How is bioinformatics helpful in sequencing DNA

Investigation of binding sites for the activation of genes

Transcription factors play a central role in the regulation of genes. The Bioinformatics Department at the MPI for Molecular Genetics uses various mathematical methods to investigate the function and interaction of transcription factors and thus to obtain further knowledge about the regulation of genes.

After the human genome and numerous other genomes have been sequenced, major research efforts are now focused on the analysis of the data obtained. However, this is not limited to the pure annotation of the genes, i.e. their identification and assignment to certain functions. Rather, knowing the entire DNA sequence of an organism allows a number of new questions, especially about the mechanisms of regulation of genes. Today we are not only interested in the function of a gene or the protein it encodes, but also which mechanisms lead to the gene being activated at all, i.e. being read and translated into a protein.
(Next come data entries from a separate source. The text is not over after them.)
Definition set_at {A} (C : Chooser) (v : A) (p : per_chooser A) : per_chooser A :=
  match C with
  | Best => PerChooser v (of_partial p) (of_unreliable p)
  | Partial => PerChooser (of_best p) v (of_unreliable p)
  | Unreliable => PerChooser (of_best p) (of_partial p) v
  end.

Definition map_choosers {A C} (f : A -> C) (p : per_chooser A) : per_chooser C :=
  PerChooser (f (of_best p)) (f (of_partial p)) (f (of_unreliable p)).

(** A match item [ea, name1, ea2, name2, desc, ratio, nodes1, nodes2]. *)
Record Item := MkItem {
  Ea1 : AddrId;
  Name1 : NameId;
  Ea2 : AddrId;
  Name2 : NameId;
  ItemDesc : DescId;
  Ratio : dbl;
  Nodes1 : Z;
  Nodes2 : Z;
}.

(** The defaulted [operator==]: doubles compare with [==]. *)
Definition item_eqb (a b : Item) : bool :=
  (Ea1 a =? Ea1 b)%N && (Name1 a =? Name1 b)%N && (Ea2 a =? Ea2 b)%N
  && (Name2 a =? Name2 b)%N && (ItemDesc a =? ItemDesc b)%N && deq (Ratio a) (Ratio b)
  && (Nodes1 a =? Nodes1 b)%Z && (Nodes2 a =? Nodes2 b)%Z.

Record MatchedEntry := MkMatchedEntry { Other : NameId; EntryRatio : dbl }.
#[export] Instance MatchedEntry_eq_dec : EqDecision MatchedEntry.
Proof. solve_decision. Defined.

(** The hash of an item, on 64-bit words. *)
Definition hash_mix (H Value : Z) : Z :=
  Z.lxor H (w64 (w64 Value + 11400714819323198485 + w64 (Z.shiftl H 6) + Z.shiftr H 2)).

Definition ItemHash (It : Item) : Z :=
  let RatioKey := if negb (deq (Ratio It) d0) then RatioBits (Ratio It) else 0%Z in
  fold_left hash_mix
    [Z.of_N (Ea1 It); Z.of_N (Name1 It); Z.of_N (Ea2 It); Z.of_N (Name2 It);
     Z.of_N (ItemDesc It); RatioKey; Nodes1 It; Nodes2 It] 1469598103934665603%Z.

(** ** The occurrence index of a list ([Members])

    An [unordered_map] from items to [uint32_t] counts: a list of pairs whose
    keys are compared with [item_eqb]; [Members[It]] of a missing key is 0. *)

Abbreviation members := (list (Item * Z)).

Fixpoint member_count (It : Item) (ms : members) : Z :=
  match ms with
  | [] => 0
  | (k, n) :: ms' => if item_eqb k It then n else member_count It ms'
  end.

Fixpoint set_member (It : Item) (n : Z) (ms : members) : members :=
  match ms with
  | [] => [(It, n)]
  | (k, m) :: ms' => if item_eqb k It then (k, n) :: ms' else (k, m) :: set_member It n ms'
  end.

Definition RebuildMembers (l : list Item) : members :=
  fold_left (fun ms It => set_member It (w32 (member_count It ms + 1)) ms) l [].

(** ** A Python dict with its insertion order *)

Record NameDict := MkNameDict { Order : list NameId; Map : gmap N MatchedEntry }.

Definition EmptyDict : NameDict := MkNameDict [] ∅.

Definition Put (Key : NameId) (Entry : MatchedEntry) (d : NameDict) : NameDict :=
  match Map d !! Key with
  | None => MkNameDict (Order d ++ [Key]) (<[Key := Entry]> (Map d))
  | Some _ => MkNameDict (Order d) (<[Key := Entry]> (Map d))
  end.

Definition FindEntry (Key : NameId) (d : NameDict) : option MatchedEntry := Map d !! Key.

(** [std::stable_sort] with [A.Ratio > B.Ratio]. *)
Definition ratio_gt (a b : Item) : bool := dgt (Ratio a) (Ratio b).
Definition SortDescending (l : list Item) : list Item := stable_sort ratio_gt l.

(** ** The state *)

Record MatchState := MkMatchState {
  Total1 : Z;
  Total2 : Z;
  Lists : per_chooser (list Item);
  Members : per_chooser members;
  Primary : NameDict;
  Secondary : NameDict;
}.

Definition EmptyState : MatchState :=
  MkMatchState 0 0 (PerChooser [] [] []) (PerChooser [] [] []) EmptyDict EmptyDict.

Definition SetTotals (T1 T2 : Z) (st : MatchState) : MatchState :=
  MkMatchState T1 T2 (Lists st) (Members st) (Primary st) (Secondary st).

Fixpoint starts_with (t prefix : text) : bool :=
  match prefix, t with
  | [], _ => true
  | p :: prefix', c :: t' => bool_decide (p = c) && starts_with t' prefix'
  | _ :: _, [] => false
  end.

Definition RaiseStartsWithNone {A} (Site : text) : res A :=
  Throw (DiaphoraWouldRaise Site
    (B "AttributeError: 'NoneType' object has no attribute 'startswith'")).

Definition StartsWith (ids : Interners) (Nm : NameId) (Prefix Site : text) : res bool :=
  if bool_decide (Nm = kNoneName) then RaiseStartsWithNone Site
  else t ← NameText Nm ids; Ok (starts_with t Prefix).

(** The two dict tests of D:1396-1402. *)
Definition dict_better (N1 N2 : NameId) (R : dbl) (st : MatchState) : bool :=
  match FindEntry N1 (Primary st) with
  | Some Entry => dgt (EntryRatio Entry) R
  | None => false
  end
  || match FindEntry N2 (Secondary st) with
     | Some Entry => dgt (EntryRatio Entry) R
     | None => false
     end.

Definition HasBetterMatch (ids : Interners) (N1 N2 : NameId) (R : dbl) (st : MatchState)
    : res bool :=
  s1 ← StartsWith ids N1 (B "sub_") (B "D:1392");
  Named ← (if negb s1 then
             s2 ← StartsWith ids N2 (B "sub_") (B "D:1392"); Ok (negb s2)
           else Ok false);
  match (if Named : bool then FindEntry N1 (Primary st) else None) with
  | Some Entry => Ok (bool_decide (Other Entry = N1))
  | None => Ok (dict_better N1 N2 R st)
  end.

Definition HasBestMatch (N1 N2 : NameId) (st : MatchState) : bool :=
  match FindEntry N1 (Primary st) with
  | Some Entry => deq (EntryRatio Entry) d1
  | None => false
  end
  || match FindEntry N2 (Secondary st) with
     | Some Entry => deq (EntryRatio Entry) d1
     | None => false
     end.

Inductive AddMatchResult := Appended | Duplicate | RejectedBetter.
#[export] Instance AddMatchResult_eq_dec : EqDecision AddMatchResult.
Proof. solve_decision. Defined.

(** The list part of [AddMatch] (D:1369-1371): append unless already there. *)
Definition append_item (It : Item) (C : Chooser) (st : MatchState) : MatchState * bool :=
  if (member_count It (at_ C (Members st)) =? 0)%Z then
    (MkMatchState (Total1 st) (Total2 st)
       (set_at C (at_ C (Lists st) ++ [It]) (Lists st))
       (set_at C (set_member It 1 (at_ C (Members st))) (Members st))
       (Primary st) (Secondary st), true)
  else (st, false).

(** The dict part (D:1373-1374). *)
Definition put_both (N1 N2 : NameId) (R : dbl) (st : MatchState) : MatchState :=
  MkMatchState (Total1 st) (Total2 st) (Lists st) (Members st)
    (Put N1 (MkMatchedEntry N2 R) (Primary st))
    (Put N2 (MkMatchedEntry N1 R) (Secondary st)).

Definition AddMatch (ids : Interners) (N1 N2 : NameId) (RatioArg : dbl) (It : Item)
    (C : option Chooser) (st : MatchState) : res (MatchState * AddMatchResult) :=
  let R := if bool_decide (N1 = N2) then d1 else RatioArg in
  Better ← (if negb (deq R d1) then HasBetterMatch ids N1 N2 R st else Ok false);
  if Better : bool then Ok (st, RejectedBetter)
  else
    let '(st1, App) := match C with
                       | Some c => append_item It c st
                       | None => (st, false)
                       end in
    Ok (put_both N1 N2 R st1, if App : bool then Appended else Duplicate).

(** ** Cleanup (D:1554-1605) *)

(** [f"{name1}-{name2}"]. *)
Definition pair_key (ids : Interners) (It : Item) : res text :=
  a ← NameKeyText (Name1 It) ids;
  b ← NameKeyText (Name2 It) ids;
  Ok (a ++ B "-" ++ b).

(** The ratio the two tests use: the same-name fake 1.0. *)
Definition fake_ratio (It : Item) : dbl :=
  if bool_decide (Name1 It = Name2 It) then d1 else Ratio It.

(** The loop's locals: [Dones], [EaRatios] and the list being built. *)
Record CleanLoop := MkCleanLoop {
  Dones : gset text;
  EaRatios : gmap AddrId dbl;
  Out : list Item;
}.

(** One pass of the loop body, the key given. *)
Definition clean_item (Key : text) (It : Item) (L : CleanLoop) : CleanLoop :=
  if bool_decide (Key ∈ Dones L) then L
  else
    let R := fake_ratio It in
    let D := {[ Key ]} ∪ Dones L in
    match EaRatios L !! Ea1 It with
    | Some r => if dgt r R then MkCleanLoop D (EaRatios L) (Out L)
                else MkCleanLoop D (<[Ea1 It := R]> (EaRatios L)) (Out L ++ [It])
    | None => MkCleanLoop D (<[Ea1 It := R]> (EaRatios L)) (Out L ++ [It])
    end.

Fixpoint clean_list (ids : Interners) (l : list Item) (L : CleanLoop) : res CleanLoop :=
  match l with
  | [] => Ok L
  | It :: l' => Key ← pair_key ids It; clean_list ids l' (clean_item Key It L)
  end.

(** The items of one category: the other two locals live on, the list is new. *)
Definition clean_category (ids : Interners) (l : list Item) (L : CleanLoop) : res CleanLoop :=
  clean_list ids (SortDescending l) (MkCleanLoop (Dones L) (EaRatios L) []).

Definition put_item_primary (d : NameDict) (It : Item) : NameDict :=
  Put (Name1 It) (MkMatchedEntry (Name2 It) (Ratio It)) d.
Definition put_item_secondary (d : NameDict) (It : Item) : NameDict :=
  Put (Name2 It) (MkMatchedEntry (Name1 It) (Ratio It)) d.

Definition all_items (p : per_chooser (list Item)) : list Item :=
  of_best p ++ of_partial p ++ of_unreliable p.

(** The state rebuilt from the kept items (D:1595-1605). *)
Definition rebuild (p : per_chooser (list Item)) (st : MatchState) : MatchState :=
  MkMatchState (Total1 st) (Total2 st) p (map_choosers RebuildMembers p)
    (fold_left put_item_primary (all_items p) EmptyDict)
    (fold_left put_item_secondary (all_items p) EmptyDict).

Definition Cleanup (ids : Interners) (st : MatchState) : res MatchState :=
  L1 ← clean_category ids (of_best (Lists st)) (MkCleanLoop ∅ ∅ []);
  L2 ← clean_category ids (of_partial (Lists st)) L1;
  L3 ← clean_category ids (of_unreliable (Lists st)) L2;
  Ok (rebuild (PerChooser (Out L1) (Out L2) (Out L3)) st).

(** ** Counters and copies *)

Definition AllFunctionsMatched (st : MatchState) : bool :=
  (Z.of_nat (size (Map (Primary st))) =? Total1 st)%Z
  || (Z.of_nat (size (Map (Secondary st))) =? Total2 st)%Z.

Definition TotalMatchedFunctions (st : MatchState) : nat :=
  length (of_best (Lists st)) + length (of_partial (Lists st)).

Definition SortedResults (C : Chooser) (st : MatchState) : list Item :=
  SortDescending (at_ C (Lists st)).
Transcription factors as regulators of gene expression

The human organism has around 25,000 genes that are present in each of its cells throughout its life. In every phase of development and in every cell type, however, different subsets of this gene pool are activated. Today we at least partially know the biological mechanisms that are responsible for this activation. A group of DNA-binding proteins, the so-called transcription factors, is of particular importance. They form a complex with the enzyme RNA polymerase, which is responsible for reading the DNA, and thereby activate it. The transcription factors recognize certain sequence patterns that are arranged at the starting point of a gene on the DNA (Fig. 1). The interest of the Bioinformatics department at the Max Planck Institute for Molecular Genetics focuses on the identification of such sequence patterns and the question of the combination in which transcription factors activate certain genes by binding to these patterns.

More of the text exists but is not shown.